== Supplied material ==
□ □ □ □ □ □ □

(* ===== verification/Registry.v ===== *)
(** * internal/registry: the language catalogue

    The parsed YAML document is an argument ([yaml.Unmarshal]'s result).  The
    index maps a key to a position of [all], the pointer [&r.all[i]] of the
    source. *)

From S2P Require Import Prelude GoLib GoStrings GoFloat Executor.
Import Strings.

Record RegistryLimits := {
  rl_MemoryBytes : Z; rl_CPUs : string; PidsLimit : Z; WallTimeSec : Z; CompileTimeSec : Z;
  rl_OutputBytes : Z }.

(** ** The catalogue *)
Module Catalogue.
Record Language := {
  Name : string; Version : string; Aliases : list string; Image : string; SourceFile : string;
  Compile : list string; Run : list string; Workdir : string; Env : gmap string string;
  ScratchExec : bool; ScratchMB : Z; lang_Limits : RegistryLimits }.
Record Registry := { byKey : gmap string nat; all : list Language }.

Inductive LoadErr := ErrRead | ErrParse | ErrNoLanguages | ErrEntry (i : nat).

Definition with_workdir (l : Language) : Language :=
  if String.eqb (Workdir l) "" then
    {| Name := Name l; Version := Version l; Aliases := Aliases l; Image := Image l;
       SourceFile := SourceFile l; Compile := Compile l; Run := Run l; Workdir := "/box";
       Env := Env l; ScratchExec := ScratchExec l; ScratchMB := ScratchMB l;
       lang_Limits := lang_Limits l |}
  else l.
Definition incomplete (l : Language) : bool :=
  String.eqb (Name l) "" || String.eqb (Image l) "" || match Run l with [] => true | _ => false end.

Section lower.
Context (uni_lower : string → string).

(** The keys of one entry, each stored bare and with the version. *)
Definition keys (l : Language) : list string := map (ToLower uni_lower) (Name l :: Aliases l).
Definition index_entry (i : nat) (l : Language) (m : gmap string nat) : gmap string nat :=
  foldl (λ m lk, <[lk +:+ "@" +:+ Version l := i]> (<[lk := i]> m)) m (keys l).

(** The loop over the entries, from position [i]. *)
Fixpoint load_entries (i : nat) (ls : list Language) (m : gmap string nat) : result LoadErr (gmap string nat) :=
  match ls with
  | [] => Ok m
  | l :: ls => if incomplete l then Err (ErrEntry i) else load_entries (S i) ls (index_entry i l m)
  end.

(** [doc]: the file's content after [os.ReadFile] and [yaml.Unmarshal]. *)
Definition Load (doc : result LoadErr (list Language)) : result LoadErr Registry :=
  languages <-? doc;
  match languages with
  | [] => Err ErrNoLanguages
  | _ => let ls := map with_workdir languages in
         m <-? load_entries 0 ls ∅; Ok {| byKey := m; all := ls |}
  end.

(** [Reload]: the catalogue is only replaced by one that loads. *)
Definition Reload (r : Registry) (doc : result LoadErr (list Language)) : result LoadErr unit * Registry :=
  match Load doc with
  | Err e => (Err e, r)
  | Ok nr => (Ok tt, {| byKey := byKey nr; all := all nr |})
  end.

Definition at_key (r : Registry) (k : string) : option Language := byKey r !! k ≫= λ i, all r !! i.
Definition Resolve (r : Registry) (name version : string) : option Language :=
  let name := ToLower uni_lower (TrimSpace name) in
  if negb (String.eqb version "") then
    match at_key r (name +:+ "@" +:+ TrimSpace version) with
    | Some l => Some l
    | None => at_key r name
    end
  else at_key r name.
Definition All (r : Registry) : list Language := all r.
End lower.

(** ** What a loaded catalogue resolves *)
Section spec.
Context (uni_lower : string → string).
Implicit Types (l : Language) (k : string).

(** [k] is one of the keys the entry is stored under. *)
Definition has_key k l : bool :=
  existsb (λ lk, String.eqb k lk || String.eqb k (lk +:+ "@" +:+ Version l)) (keys uni_lower l).
Definition named k l : bool := existsb (String.eqb k) (keys uni_lower l).
Definition last_with (p : Language → bool) (ls : list Language) : option Language := last (List.filter p ls).

Lemma index_entry_lookup i l m k :
  index_entry uni_lower i l m !! k = if has_key k l then Some i else m !! k.
Proof.
  unfold index_entry, has_key. generalize (keys uni_lower l) as ks. intros ks. revert m.
  induction ks as [|lk ks IH]; intros m; [done|]. cbn [foldl existsb]. rewrite IH.
  destruct (existsb _ ks); [by rewrite orb_true_r|]. rewrite orb_false_r.
  destruct (String.eqb_spec k (lk +:+ "@" +:+ Version l)) as [->|Hne].
  - by rewrite lookup_insert_eq, orb_true_r.
  - rewrite lookup_insert_ne by congruence. rewrite orb_false_r.
    destruct (String.eqb_spec k lk) as [->|Hne']; [by rewrite lookup_insert_eq|by rewrite lookup_insert_ne].
Qed.

Lemma last_with_cons p l ls :
  last_with p (l :: ls) = match last_with p ls with Some x => Some x | None => if p l then Some l else None end.
Proof.
  unfold last_with. cbn [List.filter]. destruct (p l); [|by destruct (last _)].
  rewrite last_cons. by destruct (last _).
Qed.

Lemma load_entries_at pre ls m m' k : load_entries uni_lower (List.length pre) ls m = Ok m' →
  (m' !! k ≫= λ i, (pre ++ ls) !! i) =
  match last_with (has_key k) ls with
  | Some l => Some l
  | None => m !! k ≫= λ i, (pre ++ ls) !! i
  end.
Proof.
  revert pre m. induction ls as [|l ls IH]; intros pre m; cbn [load_entries]; [by intros [= <-]|].
  destruct (incomplete l); [done|]. intros H.
  replace (S (List.length pre)) with (List.length (pre ++ [l])) in H by (rewrite length_app; cbn; lia).
  replace (pre ++ l :: ls) with ((pre ++ [l]) ++ ls) by (by rewrite <- app_assoc).
  rewrite (IH _ _ H), last_with_cons. destruct (last_with (has_key k) ls); [done|].
  rewrite index_entry_lookup. destruct (has_key k l); [|done]. cbn [mbind option_bind].
  rewrite <- app_assoc. by apply list_lookup_middle.
Qed.

Lemma load_entries_complete i ls m m' : load_entries uni_lower i ls m = Ok m' →
  Forall (λ l, incomplete l = false) ls.
Proof.
  revert i m. induction ls as [|l ls IH]; intros i m; cbn; [constructor|].
  destruct (incomplete l) eqn:E; [done|]. intros H. constructor; [done|]. by eapply IH.
Qed.

Lemma Load_inv doc r : Load uni_lower doc = Ok r →
  load_entries uni_lower 0 (all r) ∅ = Ok (byKey r) ∧
  ∃ langs, doc = Ok langs ∧ all r = map with_workdir langs ∧ langs ≠ [].
Proof.
  unfold Load. destruct doc as [[|l ls]|]; [done| |done].
  destruct (load_entries _ _ _ _) as [m|] eqn:E; [|done]. intros [= <-]. cbn [all byKey].
  split; [done|]. by eexists.
Qed.

Lemma at_key_loaded doc r k : Load uni_lower doc = Ok r → at_key r k = last_with (has_key k) (all r).
Proof.
  intros [H _]%Load_inv. pose proof (load_entries_at [] (all r) ∅ _ k H) as E. cbn [app] in E.
  unfold at_key. rewrite E. rewrite lookup_empty. by destruct (last_with _ _).
Qed.

Lemma loaded_ok doc r l : Load uni_lower doc = Ok r → l ∈ all r →
  incomplete l = false ∧ Workdir l ≠ "".
Proof.
  intros [H (langs & _ & E & _)]%Load_inv Hl. split.
  - apply load_entries_complete in H. rewrite Forall_forall in H. by apply H.
  - rewrite E, list_elem_of_fmap in Hl. destruct Hl as (l' & -> & _). unfold with_workdir.
    destruct (String.eqb_spec (Workdir l') ""); done.
Qed.

Lemma Resolve_in r name version l : Resolve uni_lower r name version = Some l → l ∈ all r.
Proof.
  assert (Hk : ∀ k, at_key r k = Some l → l ∈ all r).
  { intros k. unfold at_key. destruct (byKey r !! k); [|done]. apply list_elem_of_lookup_2. }
  unfold Resolve. destruct (negb (String.eqb version "")); [|apply Hk].
  destruct (at_key r (_ +:+ _)) as [l'|] eqn:E; [|apply Hk]. intros [= ->]. by eapply Hk.
Qed.

Lemma at_split a b v w : contains_char "@" a = false → contains_char "@" b = false →
  a +:+ "@" +:+ v = b +:+ "@" +:+ w → a = b ∧ v = w.
Proof.
  revert b. induction a as [|c a IH]; intros [|d b]; cbn [String.append].
  - by intros _ _ [= ->].
  - intros _ Hb [= <- _]. done.
  - intros Ha _ [= -> _]. done.
  - cbn [contains_char]. destruct (Ascii.eqb_spec "@" c), (Ascii.eqb_spec "@" d); try done.
    intros Ha Hb [= -> E]. by destruct (IH b Ha Hb E) as [-> ->].
Qed.

Lemma existsb_ext_in {A} (p q : A → bool) (ls : list A) : (∀ x, x ∈ ls → p x = q x) → existsb p ls = existsb q ls.
Proof.
  induction ls as [|x ls IH]; [done|]. intros H. cbn. rewrite (H x) by (by left). f_equal. apply IH.
  intros y Hy. apply H. by right.
Qed.
Lemma last_with_ext p q ls : (∀ l, l ∈ ls → p l = q l) → last_with p ls = last_with q ls.
Proof.
  induction ls as [|l ls IH]; [done|]. intros H. rewrite !last_with_cons, (H l), IH; [done| |by left].
  intros x Hx. apply H. by right.
Qed.

(** resolution agrees with a search of the catalogue.  In a loaded
    catalogue whose names and aliases hold no ['@'], a name resolves to the last
    entry that has it as name or alias, whatever the case and the surrounding
    white space; with a version, to the last such entry of that version.  If no
    entry has the version, the request is not refused: the unversioned entry is
    used.  What is found is complete (name, image and run are set). *)
Theorem Resolve_loaded doc r name version :
  Load uni_lower doc = Ok r →
  (∀ l k, l ∈ All r → k ∈ keys uni_lower l → contains_char "@" k = false) →
  let q := Strings.ToLower uni_lower (Strings.TrimSpace name) in
  contains_char "@" q = false →
  Resolve uni_lower r name version =
    match (if String.eqb version "" then None
           else last_with (λ l, named q l && String.eqb (Version l) (Strings.TrimSpace version)) (All r)) with
    | Some l => Some l
    | None => last_with (named q) (All r)
    end ∧
  ∀ l, Resolve uni_lower r name version = Some l → incomplete l = false ∧ Workdir l ≠ "".
Proof.
  intros HL Hat q Hq. split.
  2: { intros l Hl. eapply loaded_ok; [done|]. by eapply Resolve_in. }
  unfold Resolve. fold q. rewrite !(at_key_loaded doc r _ HL). unfold All in *. clearbody q.
  assert (E1 : last_with (has_key q) (all r) = last_with (named q) (all r)).
  { apply last_with_ext. intros l Hl. apply existsb_ext_in. intros k Hk.
    destruct (String.eqb_spec q (k +:+ "@" +:+ Version l)) as [E|_]; [|by rewrite orb_false_r].
    rewrite E, contains_char_app in Hq. cbn in Hq. by rewrite orb_true_r in Hq. }
  assert (E2 : last_with (has_key (q +:+ "@" +:+ Strings.TrimSpace version)) (all r) =
    last_with (λ l, named q l && String.eqb (Version l) (Strings.TrimSpace version)) (all r)).
  { apply last_with_ext. intros l Hl. unfold has_key, named.
    transitivity (existsb (λ k, String.eqb q k && String.eqb (Version l) (Strings.TrimSpace version)) (keys uni_lower l)).
    - apply existsb_ext_in. intros k Hk. specialize (Hat l k Hl Hk).
      destruct (String.eqb_spec (q +:+ "@" +:+ Strings.TrimSpace version) k) as [E|_].
      { rewrite <- E, contains_char_app in Hat. cbn in Hat. by rewrite orb_true_r in Hat. }
      cbn [orb]. destruct (String.eqb_spec (q +:+ "@" +:+ Strings.TrimSpace version) (k +:+ "@" +:+ Version l)) as [E|Hne].
      + destruct (at_split _ _ _ _ Hq Hat E) as [-> <-]. by rewrite !String.eqb_refl.
      + destruct (String.eqb_spec q k) as [<-|]; [|done].
        destruct (String.eqb_spec (Version l) (Strings.TrimSpace version)) as [E|]; [|done].
        by rewrite E in Hne.
    - induction (keys uni_lower l) as [|k ks IH]; [done|]. cbn [existsb].
      by rewrite IH, andb_orb_distrib_l. }
  rewrite E1, E2. by destruct (String.eqb version "").
Qed.
End spec.

Definition nonzero (v def : Z) : Z := if v <=? 0 then def else v.
Definition nonzero64 (v def : Z) : Z := if v <=? 0 then def else v.

Definition DefaultLimits (l : Language) : Limits :=
  let lim := lang_Limits l in
  let cpus := ParseFloat (rl_CPUs lim) in
  {| MemoryBytes := nonzero64 (rl_MemoryBytes lim) (Z.shiftl 256 20);
     CPUs := if fleb cpus (of_Z 0) then of_Z 1 else cpus;
     Pids := nonzero (PidsLimit lim) 128;
     OutputBytes := nonzero64 (rl_OutputBytes lim) (Z.shiftl 64 10);
     WallTimeMs := wrap64 (nonzero (WallTimeSec lim) 10 * 1000);
     CompileTimeMs := wrap64 (CompileTimeSec lim * 1000) |}.

Definition BuildSpec (l : Language) (files : list File) (stdin : string) (argv : list string)
    (limits : Limits) (network : bool) : Spec := {|
  Lang := {| l_Name := Name l; l_Version := Version l |}; Executor.Image := Image l;
  Executor.Compile := Compile l; Executor.Run := Run l; Executor.Workdir := Workdir l;
  Executor.Env := Env l; Executor.ScratchExec := ScratchExec l; Executor.ScratchMB := ScratchMB l;
  Mounts := []; Files := files; Stdin := stdin; Argv := argv; s_Limits := limits; Network := network |}.
End Catalogue.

□ □ □ □ □ □ □

Give back precisely the lines above that start at the line containing "CompileTimeMs := wrap64" and end at the line containing "Executor.Image := Image l;", inclusive. No other lines belong in the output.

     CompileTimeMs := wrap64 (CompileTimeSec lim * 1000) |}.

Definition BuildSpec (l : Language) (files : list File) (stdin : string) (argv : list string)
    (limits : Limits) (network : bool) : Spec := {|
  Lang := {| l_Name := Name l; l_Version := Version l |}; Executor.Image := Image l;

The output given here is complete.